Poiché le onde P rallentavano quando raggiungevano il nucleo esterno e le onde S si fermavano completamente, gli scienziati hanno dedotto che il nucleo esterno è liquido.
Analizzando queste onde, gli scienziati hanno mappato gli strati della Terra, la crosta, il mantello e il nucleo.
Un altro indizio è la densità della Terra. Poiché la densità complessiva del pianeta è superiore a quella della sola crosta, indica la presenza di un nucleo metallico denso.
Il pozzo Superdeep di Kola, il foro più profondo mai perforato sulla Terra, è solo più di 7,6 miglia, una mera frazione della profondità totale della Terra.
Dal momento che scavare molto in profondità è impossibile, come fanno gli scienziati a conoscere l'interno della Terra? Vediamo.

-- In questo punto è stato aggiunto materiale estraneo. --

(* ===== verification/Asm.v ===== *)
(** * The assembly of the kernel

    The x86-64 instructions that the naked functions and [asm!] blocks of
    the kernel use, on a processor with registers, an address space and
    memory.  Memory is the kernel's own, which every address space that maps
    an address shows alike; an access to an address that the active address
    space does not map faults. *)

From S2P Require Import Prelude X86.

Inductive reg :=
  RAX | RCX | RDX | RBX | RSP | RBP | RSI | RDI | R8 | R9 | R10 | R11 | R12 | R13 | R14 | R15.

#[global] Instance reg_eq_dec : EqDecision reg.
Proof. solve_decision. Defined.

(** A closed decidable statement, evaluated. *)
Ltac decided := lazymatch goal with |- ?P => exact (bool_decide_eq_true_1 P eq_refl) end.

Record Cpu := mkCpu {
  regs : reg -> Z;
  ram : mem;
  cpu_cr3 : Z;
  rip : Z;
  cs : Z;
  ss : Z;
  rflags : Z;
}.

Definition upd (r : reg) (v : Z) (f : reg -> Z) : reg -> Z := fun r' => if decide (r' = r) then v else f r'.

Definition set_reg (r : reg) (v : Z) (c : Cpu) : Cpu :=
  mkCpu (upd r v (regs c)) (ram c) (cpu_cr3 c) (rip c) (cs c) (ss c) (rflags c).
Definition set_ram (m : mem) (c : Cpu) : Cpu :=
  mkCpu (regs c) m (cpu_cr3 c) (rip c) (cs c) (ss c) (rflags c).
Definition set_cpu_cr3 (t : Z) (c : Cpu) : Cpu :=
  mkCpu (regs c) (ram c) t (rip c) (cs c) (ss c) (rflags c).
Definition set_rip (a : Z) (c : Cpu) : Cpu :=
  mkCpu (regs c) (ram c) (cpu_cr3 c) a (cs c) (ss c) (rflags c).

(** A [Call] is given what the callee does, from its first instruction to
    after its [ret], and the address it returns to. *)
Inductive instr :=
| Push (r : reg)
| Pop (r : reg)
| Mov (dst src : reg)
| Load (dst base : reg) (offset : Z)
| Store (base : reg) (offset : Z) (src : reg)
| MovCr3 (src : reg)
| And (r : reg) (imm : Z)
| Call (callee : Cpu -> outcome Cpu) (return_to : Z)
| Ret
| Iretq.

Section Machine.
(** Whether a top-level table maps an address for the kernel to read and
    write. *)
Variable mapped : Z -> Z -> bool.

Definition reaches (c : Cpu) (a : Z) : bool := mapped (cpu_cr3 c) a && mapped (cpu_cr3 c) (a + 7).

Definition asm_load (c : Cpu) (a : Z) : outcome Z :=
  if reaches c a then Ok (read_u64_at (ram c) a) else Panic "page fault".

Definition asm_store (a v : Z) (c : Cpu) : outcome Cpu :=
  if reaches c a then Ok (set_ram (write_u64_at (ram c) a v) c) else Panic "page fault".

Definition wrap64 (v : Z) : Z := v mod 2 ^ 64.

Definition asm_push (v : Z) (c : Cpu) : outcome Cpu :=
  let a := wrap64 (regs c RSP - 8) in
  c' ← asm_store a v c;
  Ok (set_reg RSP a c').

Definition asm_pop (c : Cpu) : outcome (Z * Cpu) :=
  v ← asm_load c (regs c RSP);
  Ok (v, set_reg RSP (wrap64 (regs c RSP + 8)) c).

Definition exec (i : instr) (c : Cpu) : outcome Cpu :=
  match i with
  | Push r => asm_push (regs c r) c
  | Pop r => '(v, c') ← asm_pop c; Ok (set_reg r v c')
  | Mov dst src => Ok (set_reg dst (regs c src) c)
  | Load dst base offset => v ← asm_load c (wrap64 (regs c base + offset)); Ok (set_reg dst v c)
  | Store base offset src => asm_store (wrap64 (regs c base + offset)) (regs c src) c
  | MovCr3 src => Ok (set_cpu_cr3 (regs c src) c)
  | And r imm => Ok (set_reg r (Z.land (regs c r) (wrap64 imm)) c)
  | Call callee return_to => c' ← asm_push return_to c; callee c'
  | Ret => '(v, c') ← asm_pop c; Ok (set_rip v c')
  | Iretq =>
      '(new_rip, c1) ← asm_pop c;
      '(new_cs, c2) ← asm_pop c1;
      '(new_rflags, c3) ← asm_pop c2;
      '(new_rsp, c4) ← asm_pop c3;
      '(new_ss, c5) ← asm_pop c4;
      Ok (mkCpu (upd RSP new_rsp (regs c5)) (ram c5) (cpu_cr3 c5) new_rip new_cs new_ss new_rflags)
  end.

Definition exec_all (code : list instr) (c : Cpu) : outcome Cpu := foldM exec code c.

Lemma exec_all_app code code' c : exec_all (code ++ code') c = (c' ← exec_all code c; exec_all code' c').
Proof. apply foldM_app. Qed.

(** ** Stacks *)

(** The address space [t] maps the bytes of a region. *)
Definition maps_region (t lo hi : Z) : Prop := forall a, lo <= a < hi -> mapped t a = true.

Lemma maps_region_sub t lo hi lo' hi' : lo <= lo' -> hi' <= hi -> maps_region t lo hi -> maps_region t lo' hi'.
Proof. intros ?? Hm a Ha. apply Hm. lia. Qed.

Lemma reaches_ok c a lo hi : maps_region (cpu_cr3 c) lo hi -> lo <= a -> a + 8 <= hi -> reaches c a = true.
Proof. intros Hm ??. unfold reaches. by rewrite !Hm by lia. Qed.

(** The words of the stack from address [a] upwards. *)
Fixpoint words (m : mem) (a : Z) (n : nat) : list Z :=
  match n with O => [] | S n => read_u64_at m a :: words m (a + 8) n end.

Lemma length_words m a n : length (words m a n) = n.
Proof. revert a; induction n as [|n IH]; intros a; cbn [words length]; [done|by rewrite IH]. Qed.

Lemma words_app m a n n' : words m a (n + n') = words m a n ++ words m (a + 8 * Z.of_nat n) n'.
Proof.
  revert a; induction n as [|n IH]; intros a; cbn [words Nat.add app]; [f_equal; lia|].
  rewrite IH. do 3 f_equal. lia.
Qed.

Lemma words_ext m m' a n :
  (forall x, a <= x < a + 8 * Z.of_nat n -> m x = m' x) -> words m a n = words m' a n.
Proof.
  revert a; induction n as [|n IH]; intros a Hx; cbn [words]; [done|].
  f_equal; [apply read_u64_ext|apply IH]; intros; apply Hx; lia.
Qed.

Lemma words_lookup m a n i : (i < n)%nat -> words m a n !! i = Some (read_u64_at m (a + 8 * Z.of_nat i)).
Proof.
  revert a i; induction n as [|n IH]; intros a i Hi; [lia|].
  destruct i as [|i]; cbn [words lookup list_lookup]; [do 2 f_equal; lia|].
  rewrite IH by lia. do 2 f_equal. lia.
Qed.

Lemma upd_same r v f : upd r v f r = v.
Proof. unfold upd. by rewrite decide_True. Qed.

Lemma upd_other r v f r' : r' <> r -> upd r v f r' = f r'.
Proof. intros. unfold upd. by rewrite decide_False. Qed.

Lemma wrap64_small v : is_u64 v -> wrap64 v = v.
Proof. apply Z.mod_small. Qed.

(** A run of the machine that changed the stack pointer to [sp] and memory
    to [m], and no other register. *)
Definition moved (c : Cpu) (sp : Z) (m : mem) : Cpu := set_ram m (set_reg RSP sp c).

Lemma asm_push_ok v c lo :
  maps_region (cpu_cr3 c) lo (regs c RSP) -> 0 <= lo -> lo <= regs c RSP - 8 -> regs c RSP < 2 ^ 64 ->
  asm_push v c = Ok (moved c (regs c RSP - 8) (write_u64_at (ram c) (regs c RSP - 8) v)).
Proof.
  intros Hm ???. unfold asm_push, asm_store. rewrite wrap64_small by (unfold is_u64; lia).
  rewrite (reaches_ok _ _ lo (regs c RSP)) by (done || lia). done.
Qed.

Lemma asm_pop_ok c hi :
  maps_region (cpu_cr3 c) (regs c RSP) hi -> 0 <= regs c RSP -> regs c RSP + 8 <= hi -> hi < 2 ^ 64 ->
  asm_pop c = Ok (read_u64_at (ram c) (regs c RSP), set_reg RSP (regs c RSP + 8) c).
Proof.
  intros Hm ???. unfold asm_pop, asm_load. rewrite (reaches_ok _ _ (regs c RSP) hi) by (done || lia).
  cbn [mbind outcome_bind]. by rewrite wrap64_small by (unfold is_u64; lia).
Qed.

(** The values [vs] pushed, the first one first. *)
Definition push_all (vs : list Z) (c : Cpu) : outcome Cpu := foldM asm_push vs c.

Record pushed (vs : list Z) (c c' : Cpu) : Prop := {
  pushed_rsp : regs c' RSP = regs c RSP - 8 * Z.of_nat (length vs);
  pushed_regs r : r <> RSP -> regs c' r = regs c r;
  pushed_rest : cpu_cr3 c' = cpu_cr3 c /\ rip c' = rip c /\ cs c' = cs c /\ ss c' = ss c /\ rflags c' = rflags c;
  pushed_words : words (ram c') (regs c' RSP) (length vs) = reverse vs;
  pushed_outside x : x < regs c' RSP \/ regs c RSP <= x -> ram c' x = ram c x;
}.

Lemma push_all_ok vs c lo :
  Forall is_u64 vs -> maps_region (cpu_cr3 c) lo (regs c RSP) ->
  0 <= lo <= regs c RSP - 8 * Z.of_nat (length vs) -> regs c RSP < 2 ^ 64 ->
  exists c', push_all vs c = Ok c' /\ pushed vs c c'.
Proof.
  revert c. induction vs as [|v vs IH]; intros c Hu Hm Hlo H64.
  { exists c. split; [done|]. split; cbn; try done. lia. }
  cbn [length] in Hlo. apply Forall_cons in Hu as [Hv Hu].
  set (c1 := moved c (regs c RSP - 8) (write_u64_at (ram c) (regs c RSP - 8) v)).
  assert (E1 : asm_push v c = Ok c1) by (apply (asm_push_ok _ _ lo); [done|lia..]).
  assert (R1 : regs c1 RSP = regs c RSP - 8) by apply upd_same.
  assert (R2 : forall r, r <> RSP -> regs c1 r = regs c r) by (intros; by apply upd_other).
  destruct (IH c1) as (c' & E & [P1 P2 P3 P4 P5]); [done| |rewrite R1; lia..|].
  { rewrite R1. apply (maps_region_sub _ lo (regs c RSP)); [lia..|done]. }
  exists c'. split; [cbn [push_all foldM]; unfold push_all in *; by rewrite E1|].
  rewrite R1 in P1, P5.
  assert (Hw : read_u64_at (ram c') (regs c RSP - 8) = v).
  { rewrite (read_u64_ext (ram c') (ram c1)) by (intros x Hx; apply P5; lia).
    by apply read_u64_write_same. }
  split; [cbn [length]; lia| |done| |].
  - intros r' Hr'. by rewrite P2, R2.
  - cbn [length]. rewrite reverse_cons, <- Nat.add_1_r, words_app, P4. f_equal.
    cbn [words]. rewrite P1. replace (_ + _) with (regs c RSP - 8) by lia. by rewrite Hw.
  - intros x Hx. rewrite P5 by lia. apply write_u64_other. lia.
Qed.

Lemma exec_push_all rs c :
  RSP ∉ rs -> exec_all (Push <$> rs) c = push_all (regs c <$> rs) c.
Proof.
  revert c. induction rs as [|r rs IH]; intros c Hns; [done|].
  apply not_elem_of_cons in Hns as [Hr Hns]. cbn [fmap list_fmap exec_all push_all foldM].
  unfold exec_all, push_all in *. cbn [exec]. unfold asm_push, asm_store.
  destruct (reaches c _); [|done]. cbn [mbind outcome_bind]. rewrite IH by done. f_equal.
  apply list_fmap_ext. intros i r' Hi. apply upd_other. intros ->. by apply Hns, (list_elem_of_lookup_2 _ i).
Qed.

Lemma exec_pushes rs c lo :
  RSP ∉ rs -> (forall r, is_u64 (regs c r)) ->
  maps_region (cpu_cr3 c) lo (regs c RSP) -> 0 <= lo <= regs c RSP - 8 * Z.of_nat (length rs) ->
  exists c', exec_all (Push <$> rs) c = Ok c' /\ pushed (regs c <$> rs) c c'.
Proof.
  intros Hns Hu Hm Hlo. rewrite exec_push_all by done.
  apply (push_all_ok _ _ lo); [by apply Forall_fmap, Forall_true|done|by rewrite length_fmap|apply Hu].
Qed.

(** The state after the registers [rs] have been popped. *)
Record popped (rs : list reg) (c c' : Cpu) : Prop := {
  popped_rsp : regs c' RSP = regs c RSP + 8 * Z.of_nat (length rs);
  popped_regs : regs c' <$> rs = words (ram c) (regs c RSP) (length rs);
  popped_others r : r <> RSP -> r ∉ rs -> regs c' r = regs c r;
  popped_rest : ram c' = ram c /\ cpu_cr3 c' = cpu_cr3 c;
}.

Lemma exec_pops rs c hi :
  RSP ∉ rs -> NoDup rs -> 0 <= regs c RSP ->
  maps_region (cpu_cr3 c) (regs c RSP) hi -> regs c RSP + 8 * Z.of_nat (length rs) <= hi -> hi < 2 ^ 64 ->
  exists c', exec_all (Pop <$> rs) c = Ok c' /\ popped rs c c'.
Proof.
  revert c. induction rs as [|r rs IH]; intros c Hns Hnd Hs Hm Hhi H64.
  { exists c. split; [done|]. split; cbn; try done. lia. }
  cbn [length] in Hhi. apply not_elem_of_cons in Hns as [Hr Hns]. apply NoDup_cons in Hnd as [Hnr Hnd].
  set (c1 := set_reg r (read_u64_at (ram c) (regs c RSP)) (set_reg RSP (regs c RSP + 8) c)).
  assert (E1 : exec (Pop r) c = Ok c1) by (cbn [exec]; by rewrite (asm_pop_ok c hi) by (done || lia)).
  assert (R1 : regs c1 RSP = regs c RSP + 8) by (unfold c1; cbn; rewrite upd_other by done; apply upd_same).
  assert (R2 : forall r', r' <> RSP -> r' <> r -> regs c1 r' = regs c r')
    by (intros; unfold c1; cbn; by rewrite !upd_other by done).
  assert (R3 : regs c1 r = read_u64_at (ram c) (regs c RSP)) by apply upd_same.
  destruct (IH c1) as (c' & E & [P1 P2 P3 P4]); [done..|rewrite R1; lia| |rewrite R1; lia|done|].
  { rewrite R1. apply (maps_region_sub _ (regs c RSP) hi); [lia..|done]. }
  exists c'. split; [cbn [fmap list_fmap exec_all foldM]; unfold exec_all in *; by rewrite E1|].
  split; [rewrite P1, R1; cbn [length]; lia| |  |done].
  - cbn [fmap list_fmap length words]. f_equal; [rewrite P3 by done; exact R3|]. rewrite R1 in P2. exact P2.
  - intros r' H1 H2. apply not_elem_of_cons in H2 as [? ?]. by rewrite P3, R2.
Qed.
End Machine.
(* ===== verification/Paging.v ===== *)
(** * Walking page tables (src/memory.rs)

    The kernel's own walks over the active page tables: the translation
    [translate_addr_inner], and the check [user_range_mapped] that every
    syscall makes on a pointer of its caller, proved against the access
    check of the processor ([mmu_access]). *)

From S2P Require Import Prelude X86.

Section Paging.
Context {crate : X86Crate}.
Implicit Types (m : mem).

Definition table_indexes (addr : Z) : list nat :=
  [va_index 4 addr; va_index 3 addr; va_index 2 addr; va_index 1 addr].

(** ** [translate_addr] *)

(** The [for] loop of [translate_addr_inner]. *)
Fixpoint translate_walk m (frame : Z) (indexes : list nat) : outcome (option Z) :=
  match indexes with
  | [] => Ok (Some frame)
  | index :: rest =>
      match pte_frame (table_entry m frame index) with
      | FrameOk frame' => translate_walk m frame' rest
      | FrameNotPresent => Ok None
      | HugeFrame => Panic "huge pages not supported"
      end
  end.

Definition translate_addr_inner m (cr3 addr : Z) : outcome (option Z) :=
  r ← translate_walk m cr3 (table_indexes addr);
  Ok (option_map (fun frame => frame + va_page_offset addr) r).

Definition translate_addr m (cr3 addr : Z) : outcome (option Z) := translate_addr_inner m cr3 addr.

(** ** [page_accessible] *)

Definition required_flags (need_write : bool) : Z :=
  let required := Z.lor PRESENT USER_ACCESSIBLE in
  if need_write then Z.lor required WRITABLE else required.

Fixpoint accessible_walk m (frame : Z) (indexes : list nat) (required : Z) : bool :=
  match indexes with
  | [] => true
  | index :: rest =>
      let entry := table_entry m frame index in
      if negb (contains (pte_flags entry) required) then false
      else match pte_frame entry with
           | FrameOk frame' => accessible_walk m frame' rest required
           | FrameNotPresent => false
           | HugeFrame => false
           end
  end.

Definition page_accessible m (cr3 addr : Z) (need_write : bool) : bool :=
  accessible_walk m cr3 (table_indexes addr) (required_flags need_write).

(** ** [user_range_mapped] *)

(** One round of the [loop], on the current page. *)
Definition user_range_step m (cr3 last_page : Z) (need_write : bool) (page : Z)
    : Z + outcome bool :=
  if negb (page_accessible m cr3 page need_write) then inr (Ok false)
  else if page =? last_page then inr (Ok true)
  else match va_add page PAGE_SIZE with
       | Some page' => inl page'
       | None => inr (Panic "address overflow in Page + u64")
       end.

(** The loop visits a page at most once, so the number of pages of the
    address space bounds it. *)
Definition PAGE_COUNT : positive := 2 ^ 52.

Definition user_range_mapped m (cr3 addr len : Z) (need_write : bool) : outcome bool :=
  if len =? 0 then Ok true
  else match checked_add addr (len - 1) with
       | None => Ok false
       | Some last_byte =>
           last ← va_new last_byte;
           let first_page := page_containing addr in
           let last_page := page_containing last in
           match iter_until (user_range_step m cr3 last_page need_write) PAGE_COUNT first_page with
           | inr r => r
           | inl _ => Panic "loop bound"
           end
       end.

(** ** Bits of an entry *)

Lemma contains_testbit flags required i :
  contains flags required = true -> Z.testbit required i = true -> Z.testbit flags i = true.
Proof.
  unfold contains. intros H%Z.eqb_eq Hi. rewrite <- H, Z.land_spec in Hi.
  by apply andb_true_iff in Hi as [? _].
Qed.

Un metodo chiave prevede lo studio delle onde sismiche prodotte durante un terremoto. Queste onde sono di due tipi: primarie e secondarie.
Le onde primarie, o onde P, viaggiano più velocemente nelle rocce dense e più lentamente nei fluidi. La loro velocità e direzione cambiano man mano che viaggiano tra i diversi strati.
D'altra parte, le onde secondarie, o onde S, viaggiano solo attraverso i solidi e non attraversano i liquidi.
Poiché le onde P rallentavano quando raggiungevano il nucleo esterno e le onde S si fermavano completamente, gli scienziati hanno dedotto che il nucleo esterno è liquido.
Analizzando queste onde, gli scienziati hanno mappato gli strati della Terra, la crosta, il mantello e il nucleo.
Un altro indizio è la densità della Terra. Poiché la densità complessiva del pianeta è superiore a quella della sola crosta, indica la presenza di un nucleo metallico denso.